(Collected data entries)
(** * MediFind: the consultation booking transaction and the application
      state cache

    A shallow embedding of
    - [services/consultationService.ts]: [bookConsultation] over the remote
      document collections, [updateConsultationStatus], [cancelConsultation]
      and the reads [fetchDoctors], [fetchDoctorAvailability] and
      [fetchConsultationById];
    - the notification service: [scheduleConsultationReminder] and the
      notifications it sends;
    - the zustand store [useStore]: its actions and [hydrate], mirrored to
      AsyncStorage;
    - the booking screen's [handleBookConsultation], the status filter of
      the consultations list, and [signInWithGoogle];
    and the properties the specification states about them.

    Conventions.  A JavaScript [Date] is its epoch value in milliseconds
    ([Z]); a [number] that the modelled code only copies is a [Z]; an
    optional field is an [option]; a thrown [Error] is its message.  A
    promise that rejects is a [Result] on the left, one that resolves is a
    [Result] on the right.  What the code takes from its environment (the
    identifier a new document reference gets, the clock and the device's
    time zone, whether a read, a commit or a write to storage goes
    through) is an argument of the embedded function. *)

From Stdlib Require Import ZArith String List Bool Lia.
From stdpp Require Import base option list strings pretty gmap fin_maps.
From stdpp Require Import sorting.

#[local] Open Scope string_scope.
#[local] Open Scope list_scope.
#[local] Open Scope Z_scope.

(** ** Errors and results *)

Record Error := mkError { message : string }.

Definition Result (A : Type) : Type := (Error + A)%type.

Definition isOk {A} (r : Result A) : bool :=
  match r with inr _ => true | inl _ => false end.

(** ** types/consultation.ts *)

Inductive ConsultationStatus := scheduled | ongoing | completed | cancelled.

Module TimeSlot.
Record t := mk {
  startTime : string;               (* "09:00" *)
  endTime : string;                 (* "09:30" *)
  isBooked : bool;
  consultationId : option string;   (* if booked *)
}.
End TimeSlot.

Module DoctorAvailability.
(** The document stored under [availability/<doctorId>_<date>].  The
    booking code reads [data()?.slots || []], so [slots] may be missing. *)
Record t := mk {
  id : string;
  doctorId : string;                (* reference to the doctors collection *)
  date : string;                    (* "2025-11-29" *)
  slots : option (list TimeSlot.t);
  createdAt : option Z;
  updatedAt : option Z;
}.
End DoctorAvailability.

Module ConsultationFields.
(** [Omit<Consultation, 'id'>]: what is written under
    [consultations/<id>]. *)
Record t := mk {
  patientId : string;
  patientName : string;
  doctorId : string;
  doctorName : string;
  doctorSpecialization : string;
  scheduledTime : Z;
  duration : Z;
  status : ConsultationStatus;
  consultationFee : Z;
  agoraChannelName : string;
  agoraToken : option string;
  symptoms : option string;
  notes : option string;
  doctorNotes : option string;
  prescriptionId : option string;
  createdAt : option Z;
  updatedAt : option Z;
}.

Definition withStatus (s : ConsultationStatus) (at_ : Z) (c : t) : t :=
  mk (patientId c) (patientName c) (doctorId c) (doctorName c)
     (doctorSpecialization c) (scheduledTime c) (duration c) s
     (consultationFee c) (agoraChannelName c) (agoraToken c) (symptoms c)
     (notes c) (doctorNotes c) (prescriptionId c) (createdAt c) (Some at_).
End ConsultationFields.

Module Consultation.
(** [{id: consultationId, ...consultation}] *)
Record t := mk { id : string; fields : ConsultationFields.t }.

Definition status (c : t) := ConsultationFields.status (fields c).
Definition duration (c : t) := ConsultationFields.duration (fields c).
Definition scheduledTime (c : t) := ConsultationFields.scheduledTime (fields c).
Definition doctorName (c : t) := ConsultationFields.doctorName (fields c).
Definition agoraChannelName (c : t) :=
  ConsultationFields.agoraChannelName (fields c).

(** [Partial<Consultation>]: [None] is a key the object does not have. *)
Record partial := mkPartial {
  id' : option string;
  patientId' : option string;
  patientName' : option string;
  doctorId' : option string;
  doctorName' : option string;
  doctorSpecialization' : option string;
  scheduledTime' : option Z;
  duration' : option Z;
  status' : option ConsultationStatus;
  consultationFee' : option Z;
  agoraChannelName' : option string;
  agoraToken' : option (option string);
  symptoms' : option (option string);
  notes' : option (option string);
  doctorNotes' : option (option string);
  prescriptionId' : option (option string);
  createdAt' : option (option Z);
  updatedAt' : option (option Z);
}.

(** [{...c, ...updates}] *)
Definition merge (c : t) (updates : partial) : t :=
  let f := fields c in
  mk (default (id c) (id' updates))
     (ConsultationFields.mk
        (default (ConsultationFields.patientId f) (patientId' updates))
        (default (ConsultationFields.patientName f) (patientName' updates))
        (default (ConsultationFields.doctorId f) (doctorId' updates))
        (default (ConsultationFields.doctorName f) (doctorName' updates))
        (default (ConsultationFields.doctorSpecialization f)
           (doctorSpecialization' updates))
        (default (ConsultationFields.scheduledTime f) (scheduledTime' updates))
        (default (ConsultationFields.duration f) (duration' updates))
        (default (ConsultationFields.status f) (status' updates))
        (default (ConsultationFields.consultationFee f) (consultationFee' updates))
        (default (ConsultationFields.agoraChannelName f) (agoraChannelName' updates))
        (default (ConsultationFields.agoraToken f) (agoraToken' updates))
        (default (ConsultationFields.symptoms f) (symptoms' updates))
        (default (ConsultationFields.notes f) (notes' updates))
        (default (ConsultationFields.doctorNotes f) (doctorNotes' updates))
        (default (ConsultationFields.prescriptionId f) (prescriptionId' updates))
        (default (ConsultationFields.createdAt f) (createdAt' updates))
        (default (ConsultationFields.updatedAt f) (updatedAt' updates))).
End Consultation.

Module BookingData.
Record t := mk {
  doctorId : string;
  doctorName : string;
  doctorSpecialization : string;
  patientId : string;
  patientName : string;
  scheduledTime : Z;
  consultationFee : Z;
  symptoms : option string;
  notes : option string;
}.
End BookingData.

(** ** The remote document collections

    Two collections matter to booking, [COLLECTIONS.AVAILABILITY] and
    [COLLECTIONS.CONSULTATIONS], each a map from document id to document. *)

Record Firestore := mkFirestore {
  AVAILABILITY : gmap string DoctorAvailability.t;
  CONSULTATIONS : gmap string ConsultationFields.t;
}.

(** *** Transactions

    Inside [runTransaction] the update function reads from the snapshot the
    transaction started on and buffers its writes; the substrate applies all
    buffered writes on commit, or none of them.  The substrate can fail
    where the function awaits it, at a read, and at the commit. *)

Inductive Write :=
| UpdateSlots (ref : string) (slots : list TimeSlot.t) (updatedAt : Z)
| SetConsultation (ref : string) (doc : ConsultationFields.t).

(** A read of the backend is delivered, or fails with an error of the
    backend's own (network, permissions). *)
Inductive ReadOutcome := Delivered | Unavailable (reason : string).

(** An update function: given the fate of its reads, the snapshot and the
    writes buffered so far, it throws or returns with more writes
    buffered. *)
Definition Tx (A : Type) : Type :=
  ReadOutcome -> Firestore -> list Write -> Result (A * list Write).

Definition tx_ret {A} (a : A) : Tx A := fun _ _ ws => inr (a, ws).

Definition tx_bind {A B} (m : Tx A) (k : A -> Tx B) : Tx B :=
  fun reads db ws =>
    match m reads db ws with
    | inl e => inl e
    | inr (a, ws') => k a reads db ws'
    end.

Definition tx_throw {A} (msg : string) : Tx A := fun _ _ _ => inl (mkError msg).

(** [await transaction.get(availabilityRef)]: rejects when the read fails;
    otherwise the snapshot, [None] when [!doc.exists]. *)
Definition tx_get (ref : string) : Tx (option DoctorAvailability.t) :=
  fun reads db ws =>
    match reads with
    | Delivered => inr (AVAILABILITY db !! ref, ws)
    | Unavailable reason => inl (mkError reason)
    end.

(** [transaction.update(availabilityRef, {slots, updatedAt})] *)
Definition tx_update (ref : string) (slots : list TimeSlot.t) (at_ : Z) : Tx unit :=
  fun _ _ ws => inr (tt, ws ++ [UpdateSlots ref slots at_]).

(** Whether the object [bookConsultation] hands to [transaction.set] has
    a key whose value is [undefined].  Its literal lists [symptoms] and
    [notes] with the values of the booking data, which may be [undefined];
    the optional keys [agoraToken], [doctorNotes] and [prescriptionId] it
    does not list, and every other key has a value. *)
Definition hasUndefinedField (doc : ConsultationFields.t) : bool :=
  match ConsultationFields.symptoms doc, ConsultationFields.notes doc with
  | Some _, Some _ => false
  | _, _ => true
  end.

Definition UnsupportedFieldValue : string := "Unsupported field value: undefined".

(** [transaction.set(consultationRef, consultation)]: the client refuses
    a document with an [undefined] field value by throwing, and buffers
    the write otherwise. *)
Definition tx_set (ref : string) (doc : ConsultationFields.t) : Tx unit :=
  fun _ _ ws =>
    if hasUndefinedField doc then inl (mkError UnsupportedFieldValue)
    else inr (tt, ws ++ [SetConsultation ref doc]).

Declare Scope tx_scope.
Delimit Scope tx_scope with tx.
Notation "'await' x <- m ; k" := (tx_bind m (fun x => k))
  (at level 10, x name, m at level 100, k at level 200) : tx_scope.
Notation "'perform' m ; k" := (tx_bind m (fun _ => k))
  (at level 10, m at level 100, k at level 200) : tx_scope.

(** One buffered write applied to the collections.  An [update] of a
    document that does not exist is refused by the backend. *)
Definition apply_write (db : Firestore) (w : Write) : option Firestore :=
  match w with
  | UpdateSlots ref slots at_ =>
      match AVAILABILITY db !! ref with
      | None => None
      | Some doc =>
          let doc' := DoctorAvailability.mk (DoctorAvailability.id doc)
                        (DoctorAvailability.doctorId doc)
                        (DoctorAvailability.date doc) (Some slots)
                        (DoctorAvailability.createdAt doc) (Some at_) in
          Some (mkFirestore (<[ref := doc']> (AVAILABILITY db)) (CONSULTATIONS db))
      end
  | SetConsultation ref doc =>
      Some (mkFirestore (AVAILABILITY db) (<[ref := doc]> (CONSULTATIONS db)))
  end.

Fixpoint apply_writes (db : Firestore) (ws : list Write) : option Firestore :=
  match ws with
  | [] => Some db
  | w :: ws' =>
      match apply_write db w with
      | None => None
      | Some db' => apply_writes db' ws'
      end
  end.

(** What the substrate does with a transaction that reached its commit:
    it commits, or it gives up (retries exhausted, network) and rejects
    with an error of its own. *)
Inductive CommitOutcome := Committed | Aborted (reason : string).

(** [runTransaction(updateFunction)] over a substrate whose reads and
    commit have the given fates.  The update function runs first, and a
    read that fails rejects inside it.  When the function throws, the
    transaction is abandoned with that error, no commit is attempted and
    nothing is written; when it returns, the substrate commits every
    buffered write, or rejects and writes none. *)
Definition runTransaction {A} (reads : ReadOutcome) (outcome : CommitOutcome)
    (body : Tx A) (db : Firestore) : Result A * Firestore :=
  match body reads db [] with
  | inl e => (inl e, db)
  | inr (a, ws) =>
      match outcome with
      | Aborted reason => (inl (mkError reason), db)
      | Committed =>
          match apply_writes db ws with
          | Some db' => (inr a, db')
          | None => (inl (mkError "[firestore/not-found]"), db)
          end
      end
  end.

WHAT YOU NEED TO DO - Only one stretch of the records above is wanted: the lines between the one holding "- the zustand" and the one holding "the consultations list, and", inclusive, reproduced exactly.

ANSWER SPACE -
    - the zustand store [useStore]: its actions and [hydrate], mirrored to
      AsyncStorage;
    - the booking screen's [handleBookConsultation], the status filter of
      the consultations list, and [signInWithGoogle];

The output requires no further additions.